Lemma claim_off fuel : ensures (fun _ => True) (spi_claim_bus fuel ds) (fun r d => r = 0 /\ off d).
Proof.
  unfold spi_claim_bus, spi_reset. rewrite Hbase, Hcs. unfold SYSSTATUS, WAKEUPENABLE, MODULCTRL, SYSCONFIG_SOFTRESET.
  apply (ens_bind _ _ (fun _ => off)).
  - apply (ens_bind _ _ (fun _ => off)).
    { intros d [] d' _ [= <-]. unfold off. by rewrite spi_sysconfig. }
    intros _. apply (ens_bind _ _ (fun _ => off)).
    { induction fuel as [|fuel IH]; [apply ens_fault|]. cbn [spin]. apply (ens_bind off _ (fun _ => off)).
      - apply off_readl. unfold CHCONF. lia.
      - intros v. destruct (negb _); [exact IH|by apply ens_ret]. }
    intros _. apply (ens_bind _ _ (fun _ => off)); [|intros _]; apply ens_writel; intros d Hd; unfold off in *.
    + by rewrite spi_sysconfig.
    + rewrite spi_other_write by (unfold CHCONF, SYSCONFIG; lia). done.
  - intros _. apply (ens_bind _ _ (fun _ => off)); [apply off_readl; unfold CHCONF; lia|intros v].
    apply (ens_bind _ _ (fun _ => off)); [|intros _; apply (ens_bind _ _ (fun _ => off)); [apply off_readl; auto|intros w]].
    + apply ens_writel. intros d Hd. unfold off in *. rewrite spi_other_write by (unfold CHCONF, SYSCONFIG; lia). done.
    + apply (ens_bind _ _ (fun _ => off)); [|intros _; by apply ens_ret]. apply ens_writel. intros d Hd. unfold off in *.
      by rewrite spi_conf_write by by apply (wrapu_range 32).
Qed.

(** The wait for the end of a reset. *)
Lemma reset_waits fuel d :
  (polls < fuel)%nat ->
  exists d', runs (spin fuel (base + SYSSTATUS) (fun tmp => negb (flag tmp (Z.shiftl 1 0)))) d tt d' /\ chan d' = chan d.
Proof.
  intros Hf. destruct (spi_reset_done d) as (k & Hk & Hd). assert (k < fuel)%nat as Hkf by lia. clear Hf Hk.
  revert fuel d Hkf Hd. induction k as [|k IH]; intros [|fuel] d Hk Hd; try lia; cbn [spin reads] in *;
    set (d1 := snd (mm_read d (base + SYSSTATUS))) in *;
    assert (chan d1 = chan d) as C1 by (apply spi_other_read; unfold CHCONF, SYSSTATUS; lia).
  - exists d1. split; [|done]. eapply runs_bind; [apply readl_at|]. cbv beta. unfold flag. rewrite Z.shiftl_1_l, truthy_land_pow2, Hd by lia.
    apply runs_ret.
  - destruct (flag (u32 (fst (mm_read d (base + SYSSTATUS)))) (Z.shiftl 1 0)) eqn:E.
    + exists d1. split; [|done]. eapply runs_bind; [apply readl_at|]. cbv beta. rewrite E. apply runs_ret.
    + destruct (IH fuel d1 ltac:(lia) Hd) as (d' & R & C). exists d'. split; [|by rewrite C].
      eapply runs_bind; [apply readl_at|]. cbv beta. by rewrite E.
Qed.

Lemma other_writel v a d :
  ~ (0 <= a - (base + CHCONF cs) < 0x14) -> a <> base + SYSCONFIG -> exists d', runs (writel v a) d tt d' /\ chan d' = chan d.
Proof. intros H1 H2. eexists. split; [reflexivity|]. by apply spi_other_write. Qed.
(* ===== verification/I2cUBoot.v ===== *)
(** * The I2C driver of U-Boot

[src/u-boot/drivers/i2c/omap24xx_i2c.c] with the constants of
[src/u-boot/arch/arm/include/asm/arch-omap3/i2c.h].  The registers of the controller are
a parameter; messages and delays are left out. *)
From stdpp Require Import base list.
From S2P Require Import Prelude Bits.
From Stdlib Require Import ZArith Lia.

(** ** [i2c.h] *)
Definition I2C_BASE1 : Z := 0x48070000.
Definition I2C_BASE2 : Z := 0x48072000.
Definition I2C_BASE3 : Z := 0x48060000.
Definition I2C_DEFAULT_BASE : Z := I2C_BASE1.
Definition I2C_BUS_MAX : Z := 3.
Definition I2C_IE : Z := I2C_DEFAULT_BASE + 0x04.
Definition I2C_STAT : Z := I2C_DEFAULT_BASE + 0x08.
Definition I2C_CNT : Z := I2C_DEFAULT_BASE + 0x18.
Definition I2C_DATA : Z := I2C_DEFAULT_BASE + 0x1c.
Definition I2C_CON : Z := I2C_DEFAULT_BASE + 0x24.
Definition I2C_OA : Z := I2C_DEFAULT_BASE + 0x28.
Definition I2C_SA : Z := I2C_DEFAULT_BASE + 0x2c.
Definition I2C_PSC : Z := I2C_DEFAULT_BASE + 0x30.
Definition I2C_SCLL : Z := I2C_DEFAULT_BASE + 0x34.
Definition I2C_SCLH : Z := I2C_DEFAULT_BASE + 0x38.
Definition I2C_IE_ALL : Z := 0x1F.
Definition I2C_STAT_BB : Z := Z.shiftl 1 12.
Definition I2C_STAT_ROVR : Z := Z.shiftl 1 11.
Definition I2C_STAT_XUDF : Z := Z.shiftl 1 10.
Definition I2C_STAT_XRDY : Z := Z.shiftl 1 4.
Definition I2C_STAT_RRDY : Z := Z.shiftl 1 3.
Definition I2C_STAT_ARDY : Z := Z.shiftl 1 2.
Definition I2C_STAT_NACK : Z := Z.shiftl 1 1.
Definition I2C_STAT_AL : Z := Z.shiftl 1 0.
Definition I2C_CON_EN : Z := Z.shiftl 1 15.
Definition I2C_CON_MST : Z := Z.shiftl 1 10.
Definition I2C_CON_TRX : Z := Z.shiftl 1 9.
Definition I2C_CON_STP : Z := Z.shiftl 1 1.
Definition I2C_CON_STT : Z := Z.shiftl 1 0.
Definition OMAP_I2C_STANDARD : Z := 100000.
Definition OMAP_I2C_FAST_MODE : Z := 400000.
Definition OMAP_I2C_HIGH_SPEED : Z := 3400000.
Definition I2C_IP_CLK : Z := 96000000.
Definition I2C_INTERNAL_SAMPLING_CLK : Z := 19200000.
Definition I2C_TRIM : Z := 6.
Definition I2C_PSC_MIN : Z := 0.
Definition CONFIG_SYS_I2C_SPEED : Z := 100000.
Definition CONFIG_SYS_I2C_SLAVE : Z := 0x10.
Definition CONFIG_SYS_MAX_I2C_BUS : Z := 3.

(** The registers of the chip, by address. *)
Class I2cPort (D : Type) : Type := {
  i2c_in : D -> Z -> Z * D;
  i2c_out : D -> Z -> Z -> D;
}.

(** The driver's variables and the chip. *)
Record i2c_drv (D : Type) : Type := mk_i2c {
  i2c_base : Z;
  bus_initialized : list Z;
  current_bus : Z;
  i2c_dev : D;
}.
Arguments mk_i2c {D}.
Arguments i2c_base {D}.
Arguments bus_initialized {D}.
Arguments current_bus {D}.
Arguments i2c_dev {D}.

(** [v & f] as a condition *)
Definition any (v f : Z) : bool := truthy (Z.land v f).

Section driver.
Context {D : Type} `{I2cPort D}.
Abbreviation DM := (M D).
Abbreviation IM := (M (i2c_drv D)).

Definition readw (a : Z) : DM Z := fun d => let '(v, d') := i2c_in d a in Ok (u16 v, d').
Definition readb (a : Z) : DM Z := fun d => let '(v, d') := i2c_in d a in Ok (u8 v, d').
Definition writew (v a : Z) : DM unit := fun d => Ok (tt, i2c_out d a (u16 v)).
Definition writeb (v a : Z) : DM unit := fun d => Ok (tt, i2c_out d a (u8 v)).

What needs to be done » The response should hold exactly the lines starting at the line with "Definition I2C_IE : Z" and ending at the line with "Definition CONFIG_SYS_MAX_I2C_BUS : Z := 3.", and no other line of the material above.

Written solution »
Definition I2C_IE : Z := I2C_DEFAULT_BASE + 0x04.
Definition I2C_STAT : Z := I2C_DEFAULT_BASE + 0x08.
Definition I2C_CNT : Z := I2C_DEFAULT_BASE + 0x18.
Definition I2C_DATA : Z := I2C_DEFAULT_BASE + 0x1c.
Definition I2C_CON : Z := I2C_DEFAULT_BASE + 0x24.
Definition I2C_OA : Z := I2C_DEFAULT_BASE + 0x28.
Definition I2C_SA : Z := I2C_DEFAULT_BASE + 0x2c.
Definition I2C_PSC : Z := I2C_DEFAULT_BASE + 0x30.
Definition I2C_SCLL : Z := I2C_DEFAULT_BASE + 0x34.
Definition I2C_SCLH : Z := I2C_DEFAULT_BASE + 0x38.
Definition I2C_IE_ALL : Z := 0x1F.
Definition I2C_STAT_BB : Z := Z.shiftl 1 12.
Definition I2C_STAT_ROVR : Z := Z.shiftl 1 11.
Definition I2C_STAT_XUDF : Z := Z.shiftl 1 10.
Definition I2C_STAT_XRDY : Z := Z.shiftl 1 4.
Definition I2C_STAT_RRDY : Z := Z.shiftl 1 3.
Definition I2C_STAT_ARDY : Z := Z.shiftl 1 2.
Definition I2C_STAT_NACK : Z := Z.shiftl 1 1.
Definition I2C_STAT_AL : Z := Z.shiftl 1 0.
Definition I2C_CON_EN : Z := Z.shiftl 1 15.
Definition I2C_CON_MST : Z := Z.shiftl 1 10.
Definition I2C_CON_TRX : Z := Z.shiftl 1 9.
Definition I2C_CON_STP : Z := Z.shiftl 1 1.
Definition I2C_CON_STT : Z := Z.shiftl 1 0.
Definition OMAP_I2C_STANDARD : Z := 100000.
Definition OMAP_I2C_FAST_MODE : Z := 400000.
Definition OMAP_I2C_HIGH_SPEED : Z := 3400000.
Definition I2C_IP_CLK : Z := 96000000.
Definition I2C_INTERNAL_SAMPLING_CLK : Z := 19200000.
Definition I2C_TRIM : Z := 6.
Definition I2C_PSC_MIN : Z := 0.
Definition CONFIG_SYS_I2C_SPEED : Z := 100000.
Definition CONFIG_SYS_I2C_SLAVE : Z := 0x10.
Definition CONFIG_SYS_MAX_I2C_BUS : Z := 3.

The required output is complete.